Everysdi was approved in the U.S. in August 2020 as a therapy for SMA. No clear rules yet exist for combining Everysdi with other SMA medications, and moreover, data on how effective that strategy might be are lacking.

“There is no clear criteria for combination therapy,” Drake said in the presentation, referring to the use of Everysdi subsequent to two other approved SMA treatments, Spinraza (nusinersen) or Zolgensma (onasemnogene abeparvovec-xioi).

“Data on the clinical efficacy and/or safety of risdiplam in such circumstances is lacking,” he said.

To learn more, Drake and Arya, and their colleagues, examined the effects of administering Everysdi in five children with SMA who had previously taken Spinraza and/or Zolgensma.

Specifically, one patient received Evrysdi after having used Spinraza, while two started the therapy after initially using Zolgensma. Two patients began Evrysdi after using both Spinraza and Zolgensma. All five had two copies of SMN2.

The children all had been gradually improving or were stable on their earlier medications and switched to Evrysdi at a median age of 33 months, or nearly three years. The range was 15 months to 5 years. A median of 25 months, or just over two years, passed between the time of each patient’s initial treatment and the use of Evrysdi, although the time at which each began their first line of therapy varied widely.

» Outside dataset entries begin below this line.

Definition ex_process : process Z := mkProcess None {[0 := 15]} None [].

Lemma pinned_threads_witness :
  exists p1 l, exec ex_machine (Init ex_server) ex_process = Done p1 /\ l ≡ₚ [0; 1; 2; 3] /\
    exists p cpu, execs ex_machine ([Spawn 0 1; Confine 0 ex_server true true] ++ [Pin 1 5 true]) p1 = Done p /\
      worker_core l 5 = Some cpu /\ pinned_to p 1 cpu.
Proof.
  destruct (pinned_threads ex_machine (Init ex_server) ex_process ex_machine_usable I I eq_refl) as (p1 & l & Hr & Hp & _ & Hpin & _).
  exists p1, l. split; [exact Hr|]. split; [exact Hp|].
  destruct (Hpin [Spawn 0 1; Confine 0 ex_server true true] 1 5) as (p & cpu & H1 & _ & H2 & H3);
    [repeat constructor|discriminate|].
  exists p, cpu. auto.
Defined.

(** On this machine the NIC is on node 1: workers 0 and 1 run there, workers 2 and 3
    do not, although the process is confined to node 1. *)
Lemma start_confines_witness :
  exists p, start ex_machine 0 [ex_server] true true ex_process = Done p /\ mempolicy p = Some 2 /\
    exists p' cpu, execs ex_machine [Spawn 0 1; Pin 1 2 true] p = Done p' /\ pinned_to p' 1 cpu /\ cpu ∉ [2; 3].
Proof.
  destruct (start_confines (T := Z) ex_machine 0 ex_server (lit "eth0") 1 ex_process ex_machine_usable) as (p & Hr & _ & Hmem & Hw);
    [reflexivity|reflexivity|discriminate| |reflexivity|reflexivity|].
  { exact ex_consistent. }
  exists p. split; [exact Hr|]. split; [exact Hmem|]. destruct (proj1 (Hw 1) 2) as (p' & cpu & H1 & H2 & H3); [discriminate|].
  exists p', cpu. split; [exact H1|]. split; [exact H2|]. intros Hin. apply H3 in Hin. by vm_compute in Hin.
Defined.

(** The TCP and DoT workers pin whatever thread of the runtime polls them first: two
    threads, three tasks, and both threads end up on core 3. *)
Example async_pins_collide :
  exists p, execs ex_machine [Init ex_server; Pin 10 0 true; Pin 11 1 true; Pin 10 5 true] ex_process = Done p /\
    affinity p !! 10 = Some 8 /\ affinity p !! 11 = Some 8.
Proof. eexists. split; [vm_compute; reflexivity|]. by vm_compute. Qed.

Study participants experienced a variety of improvements. All showed overall functional improvement, as measured by a median 6-point increase in their Children’s Hospital of Philadelphia infant Test of Neuromuscular Disorders (CHOP INTEND) scores.

Furthermore, “all patients’ families reported continued subjective improvements in motor milestones,” Arya said.

Families reported their children had more energy and stamina, which allowed them to move with greater freedom and to better engage in physical therapy. Most also were better able to perform activities involved in daily living, and improvements in vocalization also were reported.

All patients needed ventilatory support prior to receiving Evrysdi — ranging from non-invasive ventilation while sleeping to being completely ventilator dependent — and their need for such support declined modestly after switching treatment.

Importantly, however, none of the study participants experienced respiratory failure (also called respiratory decompensation) after having moved to Evrysdi treatment.

“This is a very good clinical outcome,” Arya noted.

Finally, none of the patients reported major adverse side effects and none discontinued Evrysdi treatment. Overall, Evrysdi use “was well tolerated in our cohort (used sequentially), with no major adverse effects reported,” Arya said.

Nonetheless, the researcher noted that “further studies are needed to determine which combination or sequence would be safe and most efficacious for children with this disease.”

One issue with this study — and of similar studies in general — is the difficulty of determining the degree to which one medication influences an outcome versus another. Which improvements in function can be attributed to Evrysdi, for instance, as opposed to an earlier treatment with either Zolgensma or Spinraza? This was one of the questions made after the presentation.

“That is a difficult question to answer,” said Arya, “and definitely there has been discussion [surrounding] seeing improvement at four months post-risdiplam use, but is that really improvement from risdiplam, or is that improvement from SMN1 gene therapy given 12 months back? Very difficult to tease that out.”

Arya explained, however, that the improvement seen upon treatment with Evrysdi in this study followed a state in which patients had “plateaued in their improvement” up to that point.

“So presumably,” he concluded, “it is the effect of risdiplam.”